Capsaicin, prostaglandin E2 (PGE2) and polydopamine (PDA) were used to target macrophage and myofibroblast activity to reduce biomaterial-induced fibrosis. The lifetime and efficacy of implantable biomedical devices are determined by the foreign body response. Immediately after implantation, proteins nonspecifically adsorb onto the material and initiate inflammation. Macrophages recruited to the site can differentiate into M1 and M2 phenotypes and upregulate inflammation and fibrosis which interferes with the intended function. M1 macrophages secrete pro-inflammatory mediators that induce chronic inflammation and promote myofibroblast differentiation while M2 macrophages are wound healing cells that suppress inflammation and regulate fibroblast activity. The fibrotic tissue is developed by myofibroblasts which produce collagen in an unregulated fashion. Collagen thickening and biomaterial encapsulation decreases efficacy and sensitive of biomedical devices. We investigated the in vitro and in vivo effects of capsaicin, PGE2 and polydopamine surface modification on macrophages and myofibroblasts. Capsaicin and PGE2 reduced poly(lactic-co-glycolic) acid (PLGA)-induced fibrosis by promoting M2 macrophage phenotype to secrete anti-inflammatory IL-10 and suppressing myofibroblast marker α-smooth muscle actin (α-SMA). Capsaicin decreased collagen by 40% and upregulated IL-10 secretion by 35% while PGE2 reduced collagen by 55% after 14 days of implantation and 40% less collagen after 42 days.
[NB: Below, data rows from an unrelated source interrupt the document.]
(** The first inner loop counts one miss per collected index and one hit
    per other index. *)
Lemma probe_loop_counters f labels scores c k sc reduced adjust c' :
  foldl (probe f labels) (scores, [], [], c) (seq 0 k)
  = (sc, reduced, adjust, c') →
  length sc = length scores
  ∧ length adjust ≤ k
  ∧ FLC.misses_ c' = uint64_incr (length adjust) (FLC.misses_ c)
  ∧ FLC.hits_ c' = uint64_incr (k - length adjust) (FLC.hits_ c).
Proof.
  revert sc reduced adjust c'. induction k as [|k IH]; intros sc red adj c'.
  - intros [= <- <- <- <-]. done.
  - rewrite seq_S, foldl_app. cbn [foldl Nat.add].
    destruct (foldl (probe f labels) (scores, [], [], c) (seq 0 k))
      as [[[sc0 red0] adj0] c0].
    destruct (IH _ _ _ _ eq_refl) as (Hlen & Hle & Hm & Hh).
    unfold probe.
    destruct (FLC.Find c0 {| feature := f; label := labels !!! k |}).
    + intros [= <- <- <- <-]. simpl. rewrite length_add_at, Hm, Hh.
      replace (S k - length adj0) with (S (k - length adj0)) by lia.
      split_and!; [done|lia|done|done].
    + intros [= <- <- <- <-]. simpl. rewrite length_app, Hm, Hh. simpl.
      replace (length adj0 + 1) with (S (length adj0)) by lia.
      replace (S k - S (length adj0)) with (k - length adj0) by lia.
      split_and!; [done|lia|done|done].
Qed.

Lemma Find_Insert_keeps c key value key' v :
  FLC.Find c key' = Some v → FLC.Find (FLC.Insert c key value) key' = Some v.
Proof.
  unfold FLC.Find, FLC.Insert. intros Hf.
  destruct (FLC.cache_ c !! key) eqn:E; [done|]. simpl.
  rewrite lookup_insert_ne; [done|]. intros ->. congruence.
Qed.

Lemma Find_Insert_is_Some c key value :
  is_Some (FLC.Find (FLC.Insert c key value) key).
Proof.
  unfold FLC.Find, FLC.Insert.
  destruct (FLC.cache_ c !! key) eqn:E; [by rewrite E|].
  simpl. rewrite lookup_insert_eq. by eexists.
Qed.

Lemma GetSize_Insert_le c key value :
  FLC.GetSize (FLC.Insert c key value) ≤ S (FLC.GetSize c).
Proof.
  unfold FLC.GetSize, FLC.Insert.
  destruct (FLC.cache_ c !! key) eqn:E; [lia|]. simpl.
  by rewrite map_size_insert_None.
Qed.
(** * Ship proxy system

    A shallow embedding of the ship/offshore proxy pair:

    - [Framing]  : the length-prefixed wire codec of [client/framing.js]
                   ([sendMessage], [setupMessageReader]);
    - [JS]       : the few JavaScript values and built-ins the two programs
                   rely on (JSON values, truthiness, [parseInt], base64);
    - [Ship]     : the local agent of [client/ship-proxy.js] as an event-driven
                   state machine (queue, [processing] flag, managed socket,
                   timers, suspended [processingLoop] invocations);
    - [Offshore] : the relay (the server program) as an event-driven state
                   machine ([handleClient], [handleRequestQueue],
                   [cleanupRequest]);
    - [Link]     : both machines joined by one byte channel in each
                   direction.

    Node.js runs every callback to completion on one thread.  A step of a
    machine is therefore one callback (one event), followed by the promise
    continuations that the callback made runnable, in the order in which
    they were queued. *)

From Stdlib Require Import ZArith Lia List.
From Stdlib.Strings Require Import Ascii String Byte.
From Stdlib Require DecimalString.
From stdpp Require Import base tactics option list strings numbers.
From Equations Require Import Equations.

Set Default Proof Using "Type".
Local Open Scope Z_scope.

(** ** Bytes *)

Abbreviation Buffer := (list byte).

Definition byteZ (b : byte) : Z := Z.of_N (Byte.to_N b).

(** Storing a number into a byte keeps its low eight bits. *)
Definition toByte (z : Z) : byte :=
  default Byte.x00 (Byte.of_N (Z.to_N (z mod 256))).

Lemma byteZ_range b : 0 <= byteZ b < 256.
Proof.
  unfold byteZ. pose proof (Byte.to_N_bounded b) as Hb.
  apply N2Z.inj_le in Hb. change (Z.of_N 255) with 255 in Hb.
  pose proof (N2Z.is_nonneg (Byte.to_N b)). lia.
Qed.

Lemma byteZ_toByte z : byteZ (toByte z) = z mod 256.
Proof.
  unfold toByte, byteZ.
  pose proof (Z.mod_pos_bound z 256 ltac:(lia)) as Hm.
  destruct (Byte.of_N (Z.to_N (z mod 256))) as [b|] eqn:E.
  - apply Byte.to_of_N in E. simpl. rewrite E. rewrite Z2N.id; lia.
  - apply Byte.of_N_None_iff in E. lia.
Qed.

Lemma toByte_byteZ b : toByte (byteZ b) = b.
Proof.
  unfold toByte. rewrite Z.mod_small by apply byteZ_range.
  unfold byteZ. rewrite N2Z.id, Byte.of_to_N. reflexivity.
Qed.

Module Framing.

(** [Buffer.writeUInt32BE(value, 0)] on a fresh 4-byte buffer; Node raises a
    [RangeError] when the value does not fit 32 bits. *)
Definition writeUInt32BE (value : Z) : option Buffer :=
  if (0 <=? value) && (value <=? 4294967295) then
    Some [toByte (Z.shiftr value 24); toByte (Z.shiftr value 16);
          toByte (Z.shiftr value 8); toByte value]
  else None.

(** [buffer.readUInt32BE(0)]; Node raises when fewer than four bytes exist. *)
Definition readUInt32BE (buffer : Buffer) : option Z :=
  match buffer with
  | b0 :: b1 :: b2 :: b3 :: _ =>
      Some (byteZ b0 * 2 ^ 24 + byteZ b1 * 2 ^ 16 + byteZ b2 * 2 ^ 8 + byteZ b3)
  | _ => None
  end.

(** [buffer.slice(from, to)] for in-range, ordered indices. *)
Definition slice (from to : Z) (buffer : Buffer) : Buffer :=
  take (Z.to_nat (to - from)) (drop (Z.to_nat from) buffer).

(** [sendMessage(sock, msgTpe, payLoadBuffer)]: the bytes handed to
    [sock.write], or [None] when [writeUInt32BE] throws. *)
Definition sendMessage (msgTpe : Z) (payLoadBuffer : Buffer) : option Buffer :=
  length ← writeUInt32BE (Z.of_nat (List.length payLoadBuffer));
  Some (length ++ [toByte msgTpe] ++ payLoadBuffer).

Definition Message : Type := Z * Buffer.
PDA was used to bind an anti-fibrotic compound to the surface of a poly(dimethyl siloxane) (PDMS-PDA) to reduce fibrosis. However, PDMS-PDA controls gave an unexpected result by reducing fibrosis to the same extent as anti-fibrotic compound bound PDMS- v PDA. PDA modification reduced cellularity by 50% and significantly decreased collagen thickness by 30%. Overall, our results showed that biomaterial-induced fibrosis can be reduced by promoting M2 macrophage activity and inhibiting myofibroblast differentiation. This research demonstrates three compounds that have potential to reduce fibrosis and extend the lifetime and efficacy of implantable biomedical devices.